On Thu, May 7, 2009 at 10:24 PM, Mark Hamzy <hamzy at us.ibm.com> wrote:
> andrew at beekhof.net wrote on 05/07/2009 17:06:23 PM:
>> On Wed, May 6, 2009 at 11:32 PM, Mark Hamzy <hamzy at us.ibm.com> wrote:
>> >
>
>> This is where the disconnect is.
>> You seem convinced that everyone will want to sum them up the same way
>> you do, for every resource in the cluster.
>> I'm not so sure.
>
> Which is why I wrote the following:
>
>> > How about a PE option for pacemaker to automatically calculate health?
>> > Admins could then enable these calculations if they do not want to go
>> > through the effort to investigate all of the health variables and how
>> > they might affect system operations?
>
> Is putting code into pacemaker, so that system health is automatically
> calculated (when requested), something that the community wants?

Oh I don't doubt there is a non-trivial number of people want the
calculation done automatically.
Or even that many would want it calculated just as you describe.

My job though, is to also consider those for which the simplistic
model doesn't fit.
There must be a logical progression between the two usage styles.

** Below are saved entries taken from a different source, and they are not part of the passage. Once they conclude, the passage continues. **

(* ===== verification/Kstrings.v ===== *)
(** * kstrings.c and pmap.c: strings and byte copies

    The string routines and the two byte loops of the kernel on a memory of
    bytes, and the copy of the firmware memory map that [__init_pmap] keeps. *)

From S2P Require Import Prelude State.

(** ** kstrings.c *)

Fixpoint length_loop (turns : nat) (m : mem) (s len : Z) : option Z :=
  if m (s + len) =? 0 then Some len else
  match turns with O => None | S t => length_loop t m s (u64 (len + 1)) end.

Definition kstring_length (turns : nat) (m : mem) (s : ptr) : option Z :=
  if s =? NULL then Some 0 else length_loop turns m s 0.

Fixpoint strcpy_loop (turns : nat) (m : mem) (s1 d dst_size i : Z) : option mem :=
  if (i <? dst_size - 1) && negb (m (s1 + i) =? 0) then
    match turns with
    | O => None
    | S t => strcpy_loop t (m.[d + i <- m (s1 + i)]) s1 d dst_size (u64 (i + 1))
    end
  else Some (m.[d + i <- 0]).

Definition kstring_strcpy (turns : nat) (m : mem) (s1 dst : ptr) (dst_size : Z) : option mem :=
  if (s1 =? NULL) || (dst =? NULL) || (dst_size =? 0) then Some m
  else strcpy_loop turns m s1 dst dst_size 0.

Fixpoint strcmp_loop (turns : nat) (m : mem) (s1 s2 : ptr) : option Z :=
  if negb (m s1 =? 0) && (m s1 =? m s2) then
    match turns with O => None | S t => strcmp_loop t m (s1 + 1) (s2 + 1) end
  else Some (m s1 - m s2).

Definition kstring_strcmp (turns : nat) (m : mem) (s1 s2 : ptr) : option Z :=
  if s1 =? s2 then Some 0
  else if s1 =? NULL then Some (-1)
  else if s2 =? NULL then Some 1
  else strcmp_loop turns m s1 s2.

(** [rep stosb] with %rdi, %rcx and %al: the registers when it ends. *)
Fixpoint rep_stosb (rcx : nat) (m : mem) (rdi al : Z) : mem * ptr :=
  match rcx with O => (m, rdi) | S n => rep_stosb n (m.[rdi <- al]) (rdi + 1) al end.

(** The memory and the pointer returned. *)
Definition memset (m : mem) (ptr value num : Z) : mem * Z :=
  if num =? 0 then (m, ptr) else rep_stosb (Z.to_nat num) m ptr (value mod 2 ^ 8).

(** ** pmap.c *)

Fixpoint memcpy_loop (n : nat) (m : mem) (d s : ptr) : mem :=
  match n with O => m | S n => memcpy_loop n (m.[d <- m s]) (d + 1) (s + 1) end.
Definition memcpy (m : mem) (dest src n : Z) : mem * ptr := (memcpy_loop (Z.to_nat n) m dest src, dest).

Definition sizeof_mmap_entry : Z := 24.
Definition pmap_buf_size : Z := PAGE_SIZE / 2.

(** The bytes of the kernel image and of low memory, with the addresses the
    linker gave the buffer and the firmware's table, and the table's count. *)
Section pmap.
Context (pmap_buf mmap_bios_entries mmap_entry_count : Z).

Definition __init_pmap (m : mem) : mem :=
  (memcpy m pmap_buf mmap_bios_entries (mmap_entry_count * sizeof_mmap_entry)).1.
Definition get_pmap_entry_count : Z := mmap_entry_count.
Definition get_pmap : ptr := pmap_buf.
End pmap.

(** ** NUL-terminated strings *)

Fixpoint cstring (m : mem) (s : ptr) (l : list Z) : Prop :=
  match l with
  | [] => m s = 0
  | c :: l' => 0 < c < 256 /\ m s = c /\ cstring m (s + 1) l'
  end.

(** The order [kstring_strcmp] decides. *)
Fixpoint lex_lt (l1 l2 : list Z) : Prop :=
  match l1, l2 with
  | [], [] => False
  | [], _ :: _ => True
  | _ :: _, [] => False
  | a :: l1', b :: l2' => a < b \/ a = b /\ lex_lt l1' l2'
  end.

Lemma cstring_ext m m' s l :
  (forall a, s <= a <= s + Z.of_nat (length l) -> m' a = m a) -> cstring m s l -> cstring m' s l.
Proof.
  revert s. induction l as [|c l IH]; intros s He; cbn [cstring length] in *.
  - rewrite He by lia. done.
  - intros (H1 & H2 & H3). rewrite He by lia. split_and!; [lia..|]. apply IH; [|done]. intros a Ha. apply He. lia.
Qed.

Lemma cstring_inj m s l1 l2 : cstring m s l1 -> cstring m s l2 -> l1 = l2.
Proof.
  revert s l2. induction l1 as [|c l1 IH]; intros s [|c2 l2]; cbn [cstring]; [done|lia|lia|].
  intros (H1 & H2 & H3) (H4 & H5 & H6). f_equal; [lia|eauto].
Qed.

Lemma length_loop_spec m s l turns len :
  cstring m (s + len) l -> 0 <= len -> len + Z.of_nat (length l) < 2 ^ 64 -> (length l <= turns)%nat ->
  length_loop turns m s len = Some (len + Z.of_nat (length l)).
Proof.
  revert turns len. induction l as [|c l IH]; intros turns len Hc Hlen Hb Ht; cbn [cstring length] in *.
  - destruct turns; simpl; rewrite Hc; simpl; f_equal; lia.
  - destruct Hc as (H1 & H2 & H3), turns as [|turns]; [lia|]. simpl. rewrite (proj2 (Z.eqb_neq _ 0)) by lia.
    rewrite u64_small by lia. rewrite IH; [f_equal; lia|by rewrite Z.add_assoc|lia..].
Qed.

Lemma strcmp_loop_spec m s1 s2 l1 l2 turns :
  cstring m s1 l1 -> cstring m s2 l2 -> (length l1 <= turns)%nat ->
  exists r, strcmp_loop turns m s1 s2 = Some r /\ -256 < r < 256 /\ (r = 0 <-> l1 = l2) /\ (r < 0 <-> lex_lt l1 l2).
Proof.
  revert s1 s2 l2 turns. induction l1 as [|c l1 IH]; intros s1 s2 l2 turns H1 H2 Ht; cbn [cstring length] in *.
  - exists (0 - m s2). split; [by destruct turns; simpl; rewrite H1|].
    destruct l2 as [|c2 l2]; cbn [cstring lex_lt] in *; [rewrite H2|destruct H2 as (? & -> & _)]; split_and!; naive_solver lia.
  - destruct H1 as (Hc & E1 & H1), turns as [|turns]; [lia|]. cbn [strcmp_loop].
    rewrite E1, (proj2 (Z.eqb_neq c 0)) by lia. cbn [negb andb].
    destruct l2 as [|c2 l2]; cbn [cstring lex_lt] in *.
    + rewrite H2, (proj2 (Z.eqb_neq c 0)) by lia. exists (c - 0). split_and!; naive_solver lia.
    + destruct H2 as (Hc2 & E2 & H2). rewrite E2. destruct (Z.eqb_spec c c2) as [<-|Hne].
      * destruct (IH (s1 + 1) (s2 + 1) l2 turns H1 H2 ltac:(lia)) as (r & -> & Hr & He & Hl).
        exists r. split_and!; [done|lia|lia|rewrite He; naive_solver|rewrite Hl; naive_solver lia].
      * exists (c - c2). split_and!; [done|lia|lia|split; [lia|congruence]|]. split; [lia|intros [?|[? _]]; lia].
Qed.

Lemma strcpy_loop_spec m s1 d size l turns i :
  cstring m (s1 + i) l -> 0 <= i <= size - 1 -> size < 2 ^ 64 ->
  (d + size <= s1 + i \/ s1 + i + Z.of_nat (length l) < d + i) -> (length l <= turns)%nat ->
  exists m', strcpy_loop turns m s1 d size i = Some m' /\
    cstring m' (d + i) (take (Z.to_nat (size - 1 - i)) l) /\
    (forall a, ~ d + i <= a < d + size -> m' a = m a).
Proof.
  assert (Hstop : forall m i, 0 <= i <= size - 1 ->
    cstring (m.[d + i <- 0]) (d + i) [] /\ forall a, ~ d + i <= a < d + size -> (m.[d + i <- 0]) a = m a).
  { intros m0 j Hj. split; [apply upd_eq|]. intros a Ha. apply upd_ne. lia. }
  revert m turns i. induction l as [|c l IH]; intros m turns i Hc Hi Hb Hap Ht; cbn [cstring length] in *.
  - exists (m.[d + i <- 0]). rewrite take_nil.
    split; [destruct turns; cbn [strcpy_loop]; rewrite Hc; simpl; by rewrite andb_false_r|by apply Hstop].
  - destruct Hc as (Hc1 & E & Hc2), turns as [|turns]; [lia|]. cbn [strcpy_loop].
    rewrite E, (proj2 (Z.eqb_neq c 0)) by lia. cbn [negb]. rewrite andb_true_r, u64_small by lia.
    destruct (Z.ltb_spec i (size - 1)) as [Hlt|Hge].
    + destruct (IH (m.[d + i <- c]) turns (i + 1)) as (m' & -> & Hm' & Hf); [|lia|lia|lia|lia|].
      { rewrite Z.add_assoc. apply (cstring_ext m); [|done]. intros a Ha. apply upd_ne. lia. }
      exists m'. split; [done|]. replace (Z.to_nat (size - 1 - i)) with (S (Z.to_nat (size - 1 - (i + 1)))) by lia. cbn [take cstring]. split; [split_and!|].
      * lia.
      * lia.
      * rewrite Hf by lia. apply upd_eq.
      * by replace (d + i + 1) with (d + (i + 1)) by lia.
      * intros a Ha. rewrite Hf by lia. apply upd_ne. lia.
    + exists (m.[d + i <- 0]). split; [done|]. replace (Z.to_nat (size - 1 - i)) with 0%nat by lia. by apply Hstop.
Qed.

(** [kstring_strcpy] into a buffer that does not overlap the string ends after
    at most as many turns as the string has characters; the buffer then holds the
    longest prefix of the string that fits with its terminator, whose length
    [kstring_length] returns, and no byte outside the buffer has changed. *)
Theorem kstring_strcpy_correct m s1 dst size l turns :
  cstring m s1 l -> s1 <> NULL -> dst <> NULL -> 0 < size < 2 ^ 64 ->
  (dst + size <= s1 \/ s1 + Z.of_nat (length l) < dst) -> (length l <= turns)%nat ->
  exists m', kstring_strcpy turns m s1 dst size = Some m' /\ cstring m' s1 l /\
    cstring m' dst (take (Z.to_nat (size - 1)) l) /\
    kstring_length turns m' dst = Some (Z.min (Z.of_nat (length l)) (size - 1)) /\
    (forall a, ~ dst <= a < dst + size -> m' a = m a).
Proof.
  intros Hc H1 H2 Hb Hap Ht. unfold kstring_strcpy, kstring_length.
  rewrite (proj2 (Z.eqb_neq s1 NULL)), (proj2 (Z.eqb_neq dst NULL)), (proj2 (Z.eqb_neq size 0)) by (done || lia).
  destruct (strcpy_loop_spec m s1 dst size l turns 0) as (m' & E & Hm & Hf); rewrite ?Z.add_0_r in *; try done; try lia.
  rewrite Z.sub_0_r in Hm. exists m'. split_and!; [done| |done| |done].
  - apply (cstring_ext m); [|done]. intros a Ha. apply Hf. lia.
  - erewrite length_loop_spec; [|by rewrite Z.add_0_r|lia|..]; rewrite length_take; [f_equal; lia|lia|lia].
Qed.

Lemma kstring_strcpy_correct_witness :
  exists m', kstring_strcpy 5 (fun a => if a =? 100 then 72 else if a =? 101 then 105 else 0) 100 200 2 = Some m' /\
    cstring m' 200 [72].
Proof.
  destruct (kstring_strcpy_correct (fun a => if a =? 100 then 72 else if a =? 101 then 105 else 0) 100 200 2 [72; 105] 5)
    as (m' & E & _ & H & _); [|done|done|lia|simpl; lia|simpl; lia|].
  - cbv [cstring]. split_and!; reflexivity.
  - exists m'. split; [exact E|exact H].
Defined.

(** [kstring_strcmp] of two strings returns a number that is 0 exactly when they
    are equal and negative exactly when the first comes before the second in the
    order of their bytes; NULL comes before every string. *)
Theorem kstring_strcmp_correct m s1 s2 l1 l2 turns :
  cstring m s1 l1 -> cstring m s2 l2 -> s1 <> NULL -> s2 <> NULL -> (length l1 <= turns)%nat ->
  (exists r, kstring_strcmp turns m s1 s2 = Some r /\ -256 < r < 256 /\
     (r = 0 <-> l1 = l2) /\ (r < 0 <-> lex_lt l1 l2)) /\
  kstring_strcmp turns m NULL s2 = Some (-1) /\ kstring_strcmp turns m s1 NULL = Some 1 /\
  kstring_strcmp turns m NULL NULL = Some 0.
Proof.
  intros H1 H2 N1 N2 Ht. unfold kstring_strcmp.
  rewrite (proj2 (Z.eqb_neq s1 NULL)), (proj2 (Z.eqb_neq s2 NULL)), (proj2 (Z.eqb_neq NULL s2)) by done.
  split; [|done]. destruct (Z.eqb_spec s1 s2) as [->|Hne]; [|by apply strcmp_loop_spec].
  pose proof (cstring_inj m s2 l1 l2 H1 H2) as ->. exists 0. split_and!; [done|lia|lia|done|]. split; [lia|].
  clear. induction l2 as [|c l IH]; cbn [lex_lt]; [done|]. intros [?|[_ ?]]; [lia|auto].
Qed.

Lemma kstring_strcmp_correct_witness :
  exists r, kstring_strcmp 5 (fun a => if a =? 100 then 72 else if a =? 200 then 200 else 0) 100 200 = Some r /\ r < 0.
Proof.
  destruct (kstring_strcmp_correct (fun a => if a =? 100 then 72 else if a =? 200 then 200 else 0) 100 200 [72] [200] 5)
    as ((r & E & _ & _ & Hr) & _); [cbv [cstring]; split_and!; reflexivity..|done|done|simpl; lia|].
  exists r. split; [exact E|]. apply Hr. left. reflexivity.
Defined.

(** ** Byte loops *)

Lemma rep_stosb_spec n m rdi al :
  (rep_stosb n m rdi al).2 = rdi + Z.of_nat n /\
  forall a, (rep_stosb n m rdi al).1 a = if (rdi <=? a) && (a <? rdi + Z.of_nat n) then al else m a.
Proof.
  revert m rdi. induction n as [|n IH]; intros m rdi; cbn [rep_stosb].
  - cbn [fst snd]. split; [lia|]. intros a. destruct (Z.leb_spec rdi a), (Z.ltb_spec a (rdi + Z.of_nat 0)); cbn [andb]; (done || lia).
  - destruct (IH (m.[rdi <- al]) (rdi + 1)) as [-> Hm]. split; [lia|]. intros a. rewrite Hm. unfold upd.
    destruct (Z.leb_spec (rdi + 1) a), (Z.ltb_spec a (rdi + 1 + Z.of_nat n)), (Z.leb_spec rdi a),
      (Z.ltb_spec a (rdi + Z.of_nat (S n))), (Z.eqb_spec a rdi); cbn [andb]; (done || lia).
Qed.

(** [memset] sets the bytes; what it returns is the end of the range (the value
    the instruction leaves in %rdi), the pointer itself only for an empty one. *)
Theorem memset_returns_end m p value num :
  0 <= num ->
  (memset m p value num).2 = p + num /\
  forall a, (memset m p value num).1 a = if (p <=? a) && (a <? p + num) then value mod 2 ^ 8 else m a.
Proof.
  intros Hn. unfold memset. destruct (Z.eqb_spec num 0) as [->|Hz].
  - cbn [fst snd]. split; [lia|]. intros a. destruct (Z.leb_spec p a), (Z.ltb_spec a (p + 0)); cbn [andb]; (done || lia).
  - destruct (rep_stosb_spec (Z.to_nat num) m p (value mod 2 ^ 8)) as [H1 H2]. by rewrite Z2Nat.id in H1, H2 by lia.
Qed.

Lemma memcpy_loop_spec n m d s :
  (d + Z.of_nat n <= s \/ s + Z.of_nat n <= d) ->
  forall a, memcpy_loop n m d s a = if (d <=? a) && (a <? d + Z.of_nat n) then m (s + (a - d)) else m a.
Proof.
  revert m d s. induction n as [|n IH]; intros m d s Hap a; cbn [memcpy_loop].
  - destruct (Z.leb_spec d a), (Z.ltb_spec a (d + Z.of_nat 0)); cbn [andb]; (done || lia).
  - rewrite IH by lia. unfold upd.
    destruct (Z.leb_spec (d + 1) a), (Z.ltb_spec a (d + 1 + Z.of_nat n)), (Z.leb_spec d a),
      (Z.ltb_spec a (d + Z.of_nat (S n))), (Z.eqb_spec a d); simpl; try done; try lia.
    + destruct (Z.eqb_spec (s + 1 + (a - (d + 1))) d); [lia|]. f_equal. lia.
    + f_equal. lia.
Qed.

(** C34. [__init_pmap] copies the firmware's table: [get_pmap] then reads every entry
    the firmware wrote and nothing outside the copy changes.  The copy stays inside
    the 2 KB buffer exactly up to 85 entries; the 86th overwrites what lies behind. *)
Theorem init_pmap_correct buf table count m :
  0 <= count < 2 ^ 16 ->
  (buf + count * sizeof_mmap_entry <= table \/ table + count * sizeof_mmap_entry <= buf) ->
  let m' := __init_pmap buf table count m in
  (forall i, 0 <= i < get_pmap_entry_count count * sizeof_mmap_entry -> m' (get_pmap buf + i) = m (table + i)) /\
  (forall a, ~ buf <= a < buf + count * sizeof_mmap_entry -> m' a = m a) /\
  (85 < count -> m' (buf + pmap_buf_size) = m (table + pmap_buf_size)) /\
  (count <= 85 -> forall a, ~ buf <= a < buf + pmap_buf_size -> m' a = m a).
Proof.
  intros Hc Hap m'. unfold sizeof_mmap_entry in *. change pmap_buf_size with 2048.
  assert (Hm : forall a, m' a = if (buf <=? a) && (a <? buf + count * 24) then m (table + (a - buf)) else m a).
  { intros a. unfold m', __init_pmap, memcpy, sizeof_mmap_entry. cbn [fst].
    rewrite memcpy_loop_spec by lia. by rewrite Z2Nat.id by lia. }
  assert (Hin : forall i, 0 <= i < count * 24 -> m' (buf + i) = m (table + i)).
  { intros i Hi. rewrite Hm. destruct (Z.leb_spec buf (buf + i)), (Z.ltb_spec (buf + i) (buf + count * 24)); try lia.
    simpl. f_equal. lia. }
  assert (Hout : forall a, ~ buf <= a < buf + count * 24 -> m' a = m a).
  { intros a Ha. rewrite Hm. destruct (Z.leb_spec buf a), (Z.ltb_spec a (buf + count * 24)); cbn [andb]; (done || lia). }
  split_and!; [exact Hin|exact Hout|intros; apply Hin; lia|intros ? a Ha; apply Hout; lia].
Qed.

Lemma init_pmap_correct_witness :
  __init_pmap 0x100000 0x5000 86 (fun a => a mod 251) (0x100000 + pmap_buf_size) = (0x5000 + pmap_buf_size) mod 251.
Proof. apply (init_pmap_correct 0x100000 0x5000 86); [lia|left + right; unfold sizeof_mmap_entry; lia|lia]. Defined.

Groups is a classic example of what happens when this isn't the case.
Everything you learnt about groups goes out the window once you have a
non-linear start order.

So what I think we need is the scores:
 - node-health-score-red (defaults to -INFINITY),
 - node-health-score-yellow (defaults to 0),
 - node-health-score-green (defaults to 0),

These would work like the INFINITY an -INFINITY aliases (see char2score()).
So "red", "yellow" and "green" would be allowed anyway a score is
expected and used in the same way.
This could go into 1.0.x

Then I'd add
 - node-base-score
Which cuts out half of the rsc_location constraints and seems like a
generically useful concept.
(One would probably look up this value and set node-weight during
unpack_nodes() )
I still debating whether this is suitable for 1.0

So now the constraints now look like:

<rsc_location id="other_health" rsc="X">
  <rule id="health_location_1" score-attribute="#health-ipmi"/>
  <rule id="health_location_2" score-attribute="#health-smart"/>
</rsc_location>

Which one would only have to specify once for 1.2 when pattern
matching gets added (thats definitely not a change for a stable
series).

I don't consider this a huge configuration overhead, BUT, I wouldn't
object to adding
 - node-health-strategy = (none, custom, migrate-on-red, ...)

* "none" would be the default
* "custom" would require the admin to configure the rsc_location
constraints manually
* "migrate-on-red" would be the one you're proposing and implicitly
create the relevant rsc_location constraints behind the scenes.
  I'd not call it "automatic" in order to allow us to add other
"default" strategies in the future.

To me this seems like a good compromise between ease-of-use and
flexibility, with a sane progression from "none", to default
strategies, to "custom".